= About this exercise =
Scan the data below and copy each line where "more" occurs.

(Stored dataset items)
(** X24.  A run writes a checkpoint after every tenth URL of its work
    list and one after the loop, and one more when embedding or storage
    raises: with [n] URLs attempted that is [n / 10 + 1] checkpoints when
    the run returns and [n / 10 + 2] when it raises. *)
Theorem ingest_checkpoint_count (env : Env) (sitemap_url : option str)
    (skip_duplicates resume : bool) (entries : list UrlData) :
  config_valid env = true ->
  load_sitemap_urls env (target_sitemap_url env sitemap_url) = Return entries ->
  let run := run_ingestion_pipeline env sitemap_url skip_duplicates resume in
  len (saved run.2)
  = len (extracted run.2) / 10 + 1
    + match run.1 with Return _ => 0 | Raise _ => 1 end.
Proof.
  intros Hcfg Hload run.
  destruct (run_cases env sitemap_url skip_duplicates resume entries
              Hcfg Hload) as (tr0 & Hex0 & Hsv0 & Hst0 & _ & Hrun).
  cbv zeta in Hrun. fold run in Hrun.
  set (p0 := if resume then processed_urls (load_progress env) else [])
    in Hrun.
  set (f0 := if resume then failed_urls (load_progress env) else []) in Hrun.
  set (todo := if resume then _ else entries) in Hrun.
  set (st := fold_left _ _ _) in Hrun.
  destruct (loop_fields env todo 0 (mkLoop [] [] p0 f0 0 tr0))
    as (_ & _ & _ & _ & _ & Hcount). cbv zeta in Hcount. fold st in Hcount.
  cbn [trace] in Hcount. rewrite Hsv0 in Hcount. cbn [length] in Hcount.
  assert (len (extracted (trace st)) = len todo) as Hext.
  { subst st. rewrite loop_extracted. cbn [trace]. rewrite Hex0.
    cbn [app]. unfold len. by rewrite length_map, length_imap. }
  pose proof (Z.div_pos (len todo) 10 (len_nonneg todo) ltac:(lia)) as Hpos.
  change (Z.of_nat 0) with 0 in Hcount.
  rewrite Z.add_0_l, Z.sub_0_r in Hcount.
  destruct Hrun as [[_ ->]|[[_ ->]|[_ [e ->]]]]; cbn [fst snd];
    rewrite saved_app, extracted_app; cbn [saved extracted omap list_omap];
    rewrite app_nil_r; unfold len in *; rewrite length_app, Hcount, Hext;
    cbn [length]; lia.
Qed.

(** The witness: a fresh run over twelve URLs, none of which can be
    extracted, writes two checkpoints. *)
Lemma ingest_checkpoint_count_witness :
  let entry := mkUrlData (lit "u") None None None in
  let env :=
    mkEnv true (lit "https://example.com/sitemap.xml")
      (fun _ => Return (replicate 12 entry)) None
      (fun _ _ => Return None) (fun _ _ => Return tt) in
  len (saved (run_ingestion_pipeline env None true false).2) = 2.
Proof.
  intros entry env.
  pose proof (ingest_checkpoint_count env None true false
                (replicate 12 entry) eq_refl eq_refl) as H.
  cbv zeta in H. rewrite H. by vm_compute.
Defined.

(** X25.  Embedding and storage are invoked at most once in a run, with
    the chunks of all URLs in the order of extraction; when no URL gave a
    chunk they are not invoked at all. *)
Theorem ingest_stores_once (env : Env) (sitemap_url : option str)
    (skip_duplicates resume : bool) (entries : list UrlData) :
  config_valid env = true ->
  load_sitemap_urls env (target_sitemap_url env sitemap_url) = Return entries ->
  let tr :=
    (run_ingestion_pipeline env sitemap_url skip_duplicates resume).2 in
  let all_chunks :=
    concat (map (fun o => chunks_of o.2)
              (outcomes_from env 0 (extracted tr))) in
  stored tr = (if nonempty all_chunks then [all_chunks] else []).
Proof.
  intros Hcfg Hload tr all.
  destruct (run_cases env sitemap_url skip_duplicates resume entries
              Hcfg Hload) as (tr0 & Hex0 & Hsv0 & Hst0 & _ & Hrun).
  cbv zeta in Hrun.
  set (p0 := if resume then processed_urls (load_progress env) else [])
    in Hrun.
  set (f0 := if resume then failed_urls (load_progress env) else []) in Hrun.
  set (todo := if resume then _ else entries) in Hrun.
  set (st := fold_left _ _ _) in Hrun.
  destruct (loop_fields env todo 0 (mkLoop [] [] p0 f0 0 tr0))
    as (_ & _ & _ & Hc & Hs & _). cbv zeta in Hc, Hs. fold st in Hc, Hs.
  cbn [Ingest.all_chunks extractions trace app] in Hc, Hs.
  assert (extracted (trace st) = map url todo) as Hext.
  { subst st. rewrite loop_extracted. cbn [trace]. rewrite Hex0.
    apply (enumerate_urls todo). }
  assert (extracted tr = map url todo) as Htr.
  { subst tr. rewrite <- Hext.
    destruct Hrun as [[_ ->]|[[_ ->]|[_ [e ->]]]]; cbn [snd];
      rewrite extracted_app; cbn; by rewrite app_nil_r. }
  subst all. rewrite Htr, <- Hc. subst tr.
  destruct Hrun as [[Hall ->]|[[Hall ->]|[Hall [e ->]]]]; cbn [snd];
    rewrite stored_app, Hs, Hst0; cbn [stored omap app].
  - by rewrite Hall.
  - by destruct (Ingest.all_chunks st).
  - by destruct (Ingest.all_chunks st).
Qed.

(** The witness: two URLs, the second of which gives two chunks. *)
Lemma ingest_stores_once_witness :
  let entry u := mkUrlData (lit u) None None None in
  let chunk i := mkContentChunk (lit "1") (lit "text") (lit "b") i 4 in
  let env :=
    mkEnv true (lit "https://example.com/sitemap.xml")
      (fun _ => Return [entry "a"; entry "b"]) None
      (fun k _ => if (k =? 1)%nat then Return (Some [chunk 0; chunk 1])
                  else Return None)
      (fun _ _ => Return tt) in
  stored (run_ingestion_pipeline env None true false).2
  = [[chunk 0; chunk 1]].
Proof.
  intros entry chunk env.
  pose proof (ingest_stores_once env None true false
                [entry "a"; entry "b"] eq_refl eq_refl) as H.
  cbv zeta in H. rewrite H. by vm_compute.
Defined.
* * *
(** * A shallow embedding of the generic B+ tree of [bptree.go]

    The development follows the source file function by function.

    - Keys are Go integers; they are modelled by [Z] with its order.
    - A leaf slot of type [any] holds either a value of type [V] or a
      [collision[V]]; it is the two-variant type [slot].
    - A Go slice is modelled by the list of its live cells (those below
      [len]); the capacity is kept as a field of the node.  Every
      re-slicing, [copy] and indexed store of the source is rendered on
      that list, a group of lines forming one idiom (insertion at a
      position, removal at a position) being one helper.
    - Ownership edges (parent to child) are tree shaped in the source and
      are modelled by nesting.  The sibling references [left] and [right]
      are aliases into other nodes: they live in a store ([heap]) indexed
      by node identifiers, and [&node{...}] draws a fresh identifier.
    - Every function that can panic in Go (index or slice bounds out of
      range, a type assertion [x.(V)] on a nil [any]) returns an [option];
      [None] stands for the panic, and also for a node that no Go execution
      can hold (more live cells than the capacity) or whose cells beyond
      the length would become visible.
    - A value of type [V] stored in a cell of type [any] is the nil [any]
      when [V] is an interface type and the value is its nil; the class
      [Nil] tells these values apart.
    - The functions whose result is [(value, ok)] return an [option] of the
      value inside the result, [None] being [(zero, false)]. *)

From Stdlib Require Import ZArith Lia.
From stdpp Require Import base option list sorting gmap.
---
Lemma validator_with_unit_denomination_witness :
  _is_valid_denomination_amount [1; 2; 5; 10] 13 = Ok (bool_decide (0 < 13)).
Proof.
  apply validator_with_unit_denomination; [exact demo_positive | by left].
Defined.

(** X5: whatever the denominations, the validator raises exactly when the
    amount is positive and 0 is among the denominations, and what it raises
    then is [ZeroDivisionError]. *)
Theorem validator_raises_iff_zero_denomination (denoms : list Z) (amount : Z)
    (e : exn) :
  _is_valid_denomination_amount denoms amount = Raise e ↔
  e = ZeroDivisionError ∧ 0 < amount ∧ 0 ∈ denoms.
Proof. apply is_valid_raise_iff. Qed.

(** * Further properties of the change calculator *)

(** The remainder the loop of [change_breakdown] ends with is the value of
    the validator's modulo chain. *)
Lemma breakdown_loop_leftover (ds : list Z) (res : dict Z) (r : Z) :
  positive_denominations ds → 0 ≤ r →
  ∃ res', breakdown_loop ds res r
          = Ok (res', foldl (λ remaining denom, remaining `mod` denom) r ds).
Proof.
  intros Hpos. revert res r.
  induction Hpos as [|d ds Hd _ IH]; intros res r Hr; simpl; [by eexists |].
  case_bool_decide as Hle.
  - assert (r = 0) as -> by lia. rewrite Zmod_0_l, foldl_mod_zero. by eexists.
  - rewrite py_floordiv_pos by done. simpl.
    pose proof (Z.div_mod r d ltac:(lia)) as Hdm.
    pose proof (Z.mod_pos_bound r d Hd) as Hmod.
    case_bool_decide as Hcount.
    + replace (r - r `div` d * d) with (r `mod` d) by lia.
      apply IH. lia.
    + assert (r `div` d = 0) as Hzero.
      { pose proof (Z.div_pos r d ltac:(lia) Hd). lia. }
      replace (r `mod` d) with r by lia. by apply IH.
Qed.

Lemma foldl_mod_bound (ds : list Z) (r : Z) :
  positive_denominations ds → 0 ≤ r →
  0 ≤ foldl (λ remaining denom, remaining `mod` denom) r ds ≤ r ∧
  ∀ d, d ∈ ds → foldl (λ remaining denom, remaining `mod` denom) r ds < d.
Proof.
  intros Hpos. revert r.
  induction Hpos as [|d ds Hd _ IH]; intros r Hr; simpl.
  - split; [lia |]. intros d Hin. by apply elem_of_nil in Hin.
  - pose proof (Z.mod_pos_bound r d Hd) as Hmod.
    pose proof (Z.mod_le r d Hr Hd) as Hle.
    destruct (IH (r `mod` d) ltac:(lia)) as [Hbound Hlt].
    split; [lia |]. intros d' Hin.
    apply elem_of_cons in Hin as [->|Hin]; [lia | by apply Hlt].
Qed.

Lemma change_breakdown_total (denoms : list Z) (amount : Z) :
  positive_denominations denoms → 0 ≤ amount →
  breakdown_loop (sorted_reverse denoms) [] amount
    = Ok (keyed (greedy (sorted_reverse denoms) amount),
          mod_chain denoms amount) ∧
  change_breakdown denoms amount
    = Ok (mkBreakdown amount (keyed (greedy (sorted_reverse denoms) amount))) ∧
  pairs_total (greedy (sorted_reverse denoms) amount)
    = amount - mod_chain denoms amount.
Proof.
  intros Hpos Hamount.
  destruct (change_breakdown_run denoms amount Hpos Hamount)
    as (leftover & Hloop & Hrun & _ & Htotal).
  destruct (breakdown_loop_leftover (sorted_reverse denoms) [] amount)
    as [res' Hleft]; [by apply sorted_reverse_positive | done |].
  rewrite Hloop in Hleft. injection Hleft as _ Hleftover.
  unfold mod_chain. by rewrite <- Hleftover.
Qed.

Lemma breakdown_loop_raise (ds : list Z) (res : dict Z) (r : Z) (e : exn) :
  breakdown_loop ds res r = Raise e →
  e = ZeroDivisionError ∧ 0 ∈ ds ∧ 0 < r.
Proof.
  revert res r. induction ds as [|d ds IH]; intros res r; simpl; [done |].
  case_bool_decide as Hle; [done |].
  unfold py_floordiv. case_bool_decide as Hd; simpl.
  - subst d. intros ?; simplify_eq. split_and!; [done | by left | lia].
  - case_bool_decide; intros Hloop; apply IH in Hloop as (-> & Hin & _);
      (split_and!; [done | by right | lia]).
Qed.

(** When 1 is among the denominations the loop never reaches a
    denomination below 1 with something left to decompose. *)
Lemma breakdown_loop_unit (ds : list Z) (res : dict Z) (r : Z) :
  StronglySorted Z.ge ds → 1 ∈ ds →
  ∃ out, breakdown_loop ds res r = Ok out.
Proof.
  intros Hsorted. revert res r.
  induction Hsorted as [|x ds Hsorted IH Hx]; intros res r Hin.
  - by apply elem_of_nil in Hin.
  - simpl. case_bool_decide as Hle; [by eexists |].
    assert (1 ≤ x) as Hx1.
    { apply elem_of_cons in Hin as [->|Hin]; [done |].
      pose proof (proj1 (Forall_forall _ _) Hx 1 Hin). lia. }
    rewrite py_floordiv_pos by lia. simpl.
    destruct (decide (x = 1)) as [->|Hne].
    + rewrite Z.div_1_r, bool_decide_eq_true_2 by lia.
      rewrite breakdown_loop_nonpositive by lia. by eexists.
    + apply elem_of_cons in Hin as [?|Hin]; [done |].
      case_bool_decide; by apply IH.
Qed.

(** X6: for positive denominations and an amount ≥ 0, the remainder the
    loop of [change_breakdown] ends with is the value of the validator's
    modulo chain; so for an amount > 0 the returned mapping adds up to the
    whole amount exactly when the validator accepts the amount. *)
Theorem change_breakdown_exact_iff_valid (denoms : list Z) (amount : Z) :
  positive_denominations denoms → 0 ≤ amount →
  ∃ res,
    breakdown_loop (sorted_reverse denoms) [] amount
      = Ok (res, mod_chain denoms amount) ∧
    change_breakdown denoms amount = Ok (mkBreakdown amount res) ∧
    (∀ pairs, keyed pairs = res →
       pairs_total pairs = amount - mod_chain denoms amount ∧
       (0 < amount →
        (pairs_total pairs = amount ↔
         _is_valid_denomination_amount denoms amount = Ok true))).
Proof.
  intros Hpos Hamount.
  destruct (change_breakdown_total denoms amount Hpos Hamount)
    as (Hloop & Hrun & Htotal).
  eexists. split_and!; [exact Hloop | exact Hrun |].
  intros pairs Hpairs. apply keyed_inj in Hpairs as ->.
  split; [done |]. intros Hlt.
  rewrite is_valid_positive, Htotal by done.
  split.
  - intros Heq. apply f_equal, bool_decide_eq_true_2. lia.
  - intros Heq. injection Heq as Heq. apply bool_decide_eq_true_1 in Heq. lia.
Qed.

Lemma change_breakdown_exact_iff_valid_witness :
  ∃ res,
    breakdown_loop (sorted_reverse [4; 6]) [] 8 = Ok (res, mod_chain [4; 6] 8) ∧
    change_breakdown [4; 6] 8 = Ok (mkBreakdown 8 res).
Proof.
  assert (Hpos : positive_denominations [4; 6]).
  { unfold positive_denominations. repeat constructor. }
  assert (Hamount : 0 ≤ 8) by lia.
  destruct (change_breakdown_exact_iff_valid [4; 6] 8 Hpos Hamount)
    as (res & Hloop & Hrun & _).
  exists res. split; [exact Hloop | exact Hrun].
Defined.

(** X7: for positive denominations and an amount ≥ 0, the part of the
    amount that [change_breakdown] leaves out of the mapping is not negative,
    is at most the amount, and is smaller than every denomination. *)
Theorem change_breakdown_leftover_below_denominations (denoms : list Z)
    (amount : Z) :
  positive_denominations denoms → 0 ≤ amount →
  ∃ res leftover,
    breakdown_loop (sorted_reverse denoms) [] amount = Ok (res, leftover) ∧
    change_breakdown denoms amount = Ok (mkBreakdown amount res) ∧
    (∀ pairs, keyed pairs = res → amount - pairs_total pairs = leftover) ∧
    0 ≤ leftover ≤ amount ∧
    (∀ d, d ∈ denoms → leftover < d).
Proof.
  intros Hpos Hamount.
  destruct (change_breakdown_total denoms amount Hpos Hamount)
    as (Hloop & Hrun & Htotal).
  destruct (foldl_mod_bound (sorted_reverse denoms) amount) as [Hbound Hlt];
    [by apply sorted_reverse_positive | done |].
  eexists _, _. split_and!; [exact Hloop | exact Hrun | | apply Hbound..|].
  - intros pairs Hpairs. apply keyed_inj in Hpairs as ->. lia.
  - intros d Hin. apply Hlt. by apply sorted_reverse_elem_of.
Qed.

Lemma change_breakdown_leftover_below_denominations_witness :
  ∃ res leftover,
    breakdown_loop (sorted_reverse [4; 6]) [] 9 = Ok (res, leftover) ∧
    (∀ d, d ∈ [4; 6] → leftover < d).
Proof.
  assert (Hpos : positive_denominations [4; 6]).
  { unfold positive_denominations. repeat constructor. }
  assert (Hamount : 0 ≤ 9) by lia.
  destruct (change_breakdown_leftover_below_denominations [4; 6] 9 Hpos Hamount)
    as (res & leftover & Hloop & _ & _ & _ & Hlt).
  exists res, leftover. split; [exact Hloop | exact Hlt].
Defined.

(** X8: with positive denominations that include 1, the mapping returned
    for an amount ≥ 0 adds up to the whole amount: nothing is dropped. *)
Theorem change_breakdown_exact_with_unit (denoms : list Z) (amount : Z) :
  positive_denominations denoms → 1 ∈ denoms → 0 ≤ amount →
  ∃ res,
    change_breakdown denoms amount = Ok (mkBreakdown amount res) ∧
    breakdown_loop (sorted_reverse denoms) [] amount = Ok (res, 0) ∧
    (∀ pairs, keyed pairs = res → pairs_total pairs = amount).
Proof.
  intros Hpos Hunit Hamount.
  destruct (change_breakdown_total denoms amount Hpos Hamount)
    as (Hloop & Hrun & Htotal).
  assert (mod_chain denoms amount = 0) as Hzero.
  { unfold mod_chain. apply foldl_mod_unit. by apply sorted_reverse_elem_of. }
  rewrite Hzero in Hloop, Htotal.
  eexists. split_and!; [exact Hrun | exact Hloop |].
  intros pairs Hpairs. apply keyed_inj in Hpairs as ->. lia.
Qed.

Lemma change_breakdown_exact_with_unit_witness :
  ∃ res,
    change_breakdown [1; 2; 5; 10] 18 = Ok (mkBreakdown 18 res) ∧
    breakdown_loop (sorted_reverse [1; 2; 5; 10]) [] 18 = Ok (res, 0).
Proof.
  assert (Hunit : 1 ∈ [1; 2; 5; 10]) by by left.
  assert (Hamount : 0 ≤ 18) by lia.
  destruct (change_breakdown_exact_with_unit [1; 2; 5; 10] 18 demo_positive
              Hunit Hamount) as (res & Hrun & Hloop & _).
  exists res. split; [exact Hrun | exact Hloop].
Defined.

= Exercise output =
    list and one after the loop, and one more when embedding or storage
      can hold (more live cells than the capacity) or whose cells beyond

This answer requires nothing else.